The term queer has a two-part history, and it is in both of these senses that I use it here. On one hand, it can simply mean weird, strange, or unusual. We are able to substitute any of these words for transgressive: of norms, of traditions, of structures. However, it also carries a second, political sense. Originally a slur thrown at sexual and gender minorities, it has since been reclaimed and serves as a badge of pride for those individuals who now wear it. Indeed, an entire field of queer theory has emerged in academia, and it is the intellectual pool from which a queer Christianity can be drawn out. Queer, in that sense, sometimes holds a radical connotation, one of anti-assimilation and anti-hierarchical politics. Here, this connotation is deliberate and will be maintained.

With this in mind, a queer Christianity is one which deliberately transgresses the boundaries of Christian culture. It stands against the Scylla and Charybdis of liberal and reactionary theology, instead taking a radical stance. At the intersection of race, class, gender, and sexual orientation, it opposes all hierarchies and institutions that marginalize: heteronormativity, the patriarchy, white supremacy, colonialism and capitalism. For us, Christianity is not a set of beliefs or metaphysical claims about the afterlife, but a theological praxis. Our Christ is the Christ who chased the money-lenders from the Temple, walked with sex workers, and stood in solidarity with the marginalized, who praised the Samaritan over the pharisee and who died under the mechanisms of the Roman state—the Christ of the universal absolute.
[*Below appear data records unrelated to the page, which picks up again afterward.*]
(* ===== verification/Meter.v ===== *)
(** * dpi/dpi_meter.c: meters for floods and session limits

    A meter counts events of one kind at one endpoint, or of one peer at an endpoint.  A
    rate meter compares the events of a span of seconds with its limits; the session
    meter counts open sessions.  A meter is found in the map of the thread by its kind,
    the endpoint's MAC address and the peer's address, and released by a timer.

    Meters are objects at addresses; [None] is an access to one that is not there.  The
    map is that of RcuMap.v, the timers those of TimerWheel.v.  Counters of rate meters
    are scaled in single-precision floats, which are those of SpecFloat.  [mlog] stands
    for the report a meter keeps: it names what the report was filled from. *)

From Stdlib Require Import Floats.SpecFloat.
From S2P Require Import Prelude Helper RcuMap TimerWheel Wire Frag.
Import Helper.Hash Wire.Wire.

Module Meter.

Inductive meter_type := DPI_METER_SYN_FLOOD | DPI_METER_ICMP_FLOOD | DPI_METER_IP_SRC_SESSION | DPI_METER_TCP_NODATA.
#[export] Instance meter_type_eq : EqDecision meter_type.
Proof. solve_decision. Defined.

Definition DPI_THRT_TCP_FLOOD : Z := 1.
Definition DPI_THRT_ICMP_FLOOD : Z := 2.
Definition DPI_THRT_IP_SRC_SESSION : Z := 3.
Definition DPI_THRT_TCP_NODATA : Z := 8.

Record meter_info_t := MeterInfo {
  id : Z; log_id : Z; rate : bool; limit : bool; per_dst : bool; per_src : bool;
  timeout : Z; log_timeout : Z; span : Z; upper_limit : Z; lower_limit : Z
}.

Definition type_id (t : meter_type) : Z :=
  match t with
  | DPI_METER_SYN_FLOOD => 0 | DPI_METER_ICMP_FLOOD => 1 | DPI_METER_IP_SRC_SESSION => 2 | DPI_METER_TCP_NODATA => 3
  end.

Definition meter_info (t : meter_type) : meter_info_t :=
  match t with
  | DPI_METER_SYN_FLOOD => MeterInfo 0 DPI_THRT_TCP_FLOOD true false true false 3 30 1 200 200
  | DPI_METER_ICMP_FLOOD => MeterInfo 1 DPI_THRT_ICMP_FLOOD true false true false 3 30 1 100 100
  | DPI_METER_IP_SRC_SESSION => MeterInfo 2 DPI_THRT_IP_SRC_SESSION false false true true 3 30 1 2000 2000
  | DPI_METER_TCP_NODATA => MeterInfo 3 DPI_THRT_TCP_NODATA true false true false 10 0 10 10 10
  end.

(** An index of the array, and NULL behind its end. *)
Definition dpi_get_meter_info (i : Z) : option meter_info_t :=
  if i =? 0 then Some (meter_info DPI_METER_SYN_FLOOD) else if i =? 1 then Some (meter_info DPI_METER_ICMP_FLOOD)
  else if i =? 2 then Some (meter_info DPI_METER_IP_SRC_SESSION) else if i =? 3 then Some (meter_info DPI_METER_TCP_NODATA)
  else None.

(** The fields of a meter the map compares: type, ep_mac (6 bytes) and peer_ip (16). *)
Record mkey := MKey { type : meter_type; ep_mac : list Z; peer_ip : list Z }.
#[export] Instance mkey_eq_dec : EqDecision mkey.
Proof. solve_decision. Defined.

(** What the meters read of a session. *)
Record msess := MSess {
  s_flags : Z; meter_flags : Z; client_mac : list Z; client_ip : list Z; server_mac : list Z; server_ip : list Z
}.
#[export] Instance eta_msess : Eta msess := fun s =>
  MSess (s_flags s) (meter_flags s) (client_mac s) (client_ip s) (server_mac s) (server_ip s).

Inductive mlog := PacketLog (log_id : Z) (p : packet) | SessionLog (log_id : Z) (s : msess).

Record dpi_meter := MkMeter {
  key : mkey; m_flags : Z; count : Z; last_count : Z; log_count : Z; start_tick : Z; last_log : Z; log : option mlog
}.
#[export] Instance eta_meter : Eta dpi_meter := fun m => MkMeter
  (key m) (m_flags m) (count m) (last_count m) (log_count m) (start_tick m) (last_log m) (log m).

(** A report sent by dpi_ddos_log: the threat, the log of the meter, the number of
    incidents it stands for, and the rate and limit its message names. *)
Record ddos := Ddos { d_id : Z; d_log : option mlog; d_count : Z; d_rate : Z; d_limit : Z }.

Record mthread := MThread {
  meters : gmap Z dpi_meter; th_meter_map : RcuMap.rcu_map; th_timer : TimerWheel.timer_wheel Z unit;
  tick : Z; cur_meters : Z; drop_meters : Z; ddos_logs : list ddos; fault : bool
}.
#[export] Instance eta_mthread : Eta mthread := fun w => MThread
  (meters w) (th_meter_map w) (th_timer w) (tick w) (cur_meters w) (drop_meters w) (ddos_logs w) (fault w).

Definition DPI_METER_FLAG_ON : Z := 0x01.
Definition DPI_METER_ACTION_NONE : Z := 0.
Definition DPI_METER_ACTION_CLEAR : Z := 1.
Definition DPI_SESS_FLAG_IPV4 : Z := 0x0001.
Definition DPI_SESS_FLAG_INGRESS : Z := 0x0010.
Definition DPI_SESS_FLAG_TAP : Z := 0x0020.
Definition DPI_SESS_METER_FLAG_IP_SESSION : Z := 0x1.

Implicit Types (fire create : bool) (w : mthread) (m : dpi_meter) (k : mkey) (p : packet) (s : msess) (x : Z).

(** ** Keys and the map *)

(** [x] is a meter that the key [k] matches. *)
Definition meter_match (ms : gmap Z dpi_meter) x k : bool :=
  match ms !! x with
  | None => false
  | Some m =>
      if negb (bool_decide (type (key m) = type k)) then false
      else
        let info := meter_info (type (key m)) in
        if per_dst info && negb (bool_decide (ep_mac (key m) = ep_mac k)) then false
        else if per_src info && negb (bool_decide (peer_ip (key m) = peer_ip k)) then false
        else true
  end.

Definition meter_hash k : Z :=
  u32 (u32 (sdbm_hash (ep_mac k) + sdbm_hash (peer_ip k)) + type_id (type k)).

Definition dpi_meter_init w : mthread := w <| th_meter_map := RcuMap.rcu_map_init 0 |>.

Definition mac0 : list Z := replicate 6 0.
Definition ip0 : list Z := replicate 16 0.

(** On a zeroed key; [ip] is the memory at peer_ip, NULL is [None]. *)
Definition make_key (t : meter_type) (mac : list Z) (ip : option (list Z)) (ipv4 : bool) : mkey :=
  let info := meter_info t in
  MKey t (if per_dst info then take 6 mac else mac0)
    (match ip with
     | Some ip => if per_src info then if ipv4 then take 4 ip ++ replicate 12 0 else take 16 ip else ip0
     | None => ip0
     end).

Definition meter_lookup w k : Z := RcuMap.rcu_map_lookup (meter_match (meters w)) meter_hash (th_meter_map w) k.

(** ** Release and allocation *)

Definition meter_release w x : option mthread :=
  m ← meters w !! x;
  let info := meter_info (type (key m)) in
  if negb (rate info) && negb (count m =? 0) then
    Some (w <| th_timer ::= fun tw => TimerWheel.timer_wheel_entry_insert tw x (tick w) |>)
  else
    Some (w <| cur_meters ::= fun n => u32 (n - 1) |>
            <| th_meter_map ::= fun mp => (RcuMap.rcu_map_del mp x).1 |>
            <| meters ::= delete x |>).

Definition meter_alloc w k : mthread * Z :=
  let x := Frag.malloc (dom (meters w)) in
  (w <| meters ::= <[x := MkMeter k 0 0 0 0 (tick w) 0 None]> |>
     <| cur_meters ::= fun n => u32 (n + 1) |>
     <| th_meter_map ::= fun mp => RcuMap.rcu_map_add meter_hash mp x k |>, x).

(** ** Counting *)

(** Single precision: (float)z, and the conversion back, which drops the fraction.  C leaves
    the conversion of a value out of range open. *)
Definition f_of_Z (z : Z) : spec_float := binary_normalize 24 128 z 0 false.
Definition f_to_Z (f : spec_float) : Z :=
  match f with
  | S754_finite s m e =>
      let v := if 0 <=? e then Z.pos m * 2 ^ e else Z.pos m / 2 ^ (- e) in if s then - v else v
  | _ => 0
  end.
(* ===== verification/Tcp.v ===== *)
(** * dpi/dpi_session.c: tracking of a TCP session

    dpi_tcp_tracker follows both directions ("wings") of a TCP connection: the states of
    client and server, sequence numbers and windows, the timer of the session, and the
    segments kept for reassembly (Asm.v).  [world] is what it works on: one session, the
    clips of its two caches, the timer wheel of the thread and the buffer of the packet
    for reassembled data.  [None] is an access to a clip or a byte that is not there.

    Creation of a session (policy, meters, the session map) is outside: the tracker is
    modelled from the point where the session is there, [session_start] with the
    tcp_open_ functions giving the state a new one is in.  [tap] is p->ep->tap. *)

From S2P Require Import Prelude Helper Tree Asm TimerWheel Wire Frag Packet.
Import Helper.Bytes Helper.Seq Asm.Asm Wire.Wire.

Module Tcp.

Inductive tcp_state :=
  | TCP_ESTABLISHED | TCP_SYN_SENT | TCP_SYN_RECV | TCP_FIN_WAIT1 | TCP_FIN_WAIT2 | TCP_TIME_WAIT
  | TCP_CLOSE | TCP_CLOSE_WAIT | TCP_LAST_ACK | TCP_LISTEN | TCP_CLOSING.
#[export] Instance tcp_state_eq : EqDecision tcp_state.
Proof. solve_decision. Defined.

Definition SESS_TIMEOUT_TCP_OPEN : Z := 20.
Definition SESS_TIMEOUT_TCP_ACTIVE_NODATA : Z := 30.
Definition SESS_TIMEOUT_TCP_ACTIVE : Z := 1200.
Definition SESS_TIMEOUT_TCP_HALF_CLOSE : Z := 90.
Definition SESS_TIMEOUT_TCP_CLOSE : Z := 15.
Definition SESS_TIMEOUT_TCP_SHORT : Z := 2.
Definition SESS_SMALL_WINDOW_SERVER_IGNORE : Z := 16 * 1024.
Definition SESS_SMALL_WINDOW_CLIENT_IGNORE : Z := 8 * 1024.
Definition SESS_SMALL_WINDOW_DROP : Z := 4 * 1024.
Definition SESS_SMALL_WINDOW_SIZE : Z := 16.
Definition TCP_MAX_WINSHIFT : Z := 14.

Definition DPI_WING_FLAG_FIN : Z := 0x01.
Definition DPI_WING_FLAG_SACK : Z := 0x02.
Definition DPI_SESS_FLAG_SKIP_PARSER : Z := 0x0002.
Definition DPI_SESS_FLAG_MID_STREAM : Z := 0x0040.
Definition DPI_SESS_FLAG_ESTABLISHED : Z := 0x0100.
Definition DPI_SESS_FLAG_SCAN : Z := 0x0800.
Definition DPI_SESS_TICK_FLAG_SMALL_WINDOWS : Z := 0x1.
Definition DPI_SESS_TERM_THREAT : Z := 2.
Definition DPI_PKT_FLAG_NEW_SESSION : Z := 0x08.
Definition DPI_PKT_FLAG_ASSEMBLED : Z := 0x10.
Definition DPI_PKT_FLAG_CACHED : Z := 0x20.
Definition DPI_PKT_FLAG_SKIP_PARSER : Z := 0x40.
Definition DPI_PKT_FLAG_SKIP_PATTERN : Z := 0x80.
Definition DPI_PKT_FLAG_LOG_MID : Z := 0x800.
Definition DPI_THRT_TCP_SYN_DATA : Z := 6.
Definition DPI_THRT_TCP_SPLIT_HDSHK : Z := 7.
Definition DPI_THRT_TCP_SMALL_WINDOW : Z := 9.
Our God is the God of the oppressed, and she suffers with us.

LeonardCohen:

I am neither religious nor gay, but I am very interested in religious studies, and what you describe sounds very similar to me to what I have read regarding liberation theology. While liberation theology is most known as a theology of and for the poor and oppressed, it also is intimately concerned with social systems of inclusion and exclusion in the context of the Christian faith. For example, the concept of purity and impurity in relation to people, what it means to be created in the image of God, and the relationship between Christians and the social underclasses of different societies and cultures. Historically and internationally, there are clear similarities with LGBT persons and the very poor in terms of social labeling and status. Tomes are written on God's relationship to those rejected by society. In a time long ago, when I was a religious Catholic, my favorite verse was always Matthew 25:31-46, in which God intimately identifies with the poor and mistreated. It still brings joy to my heart to see a Jesuit as Pope in Rome.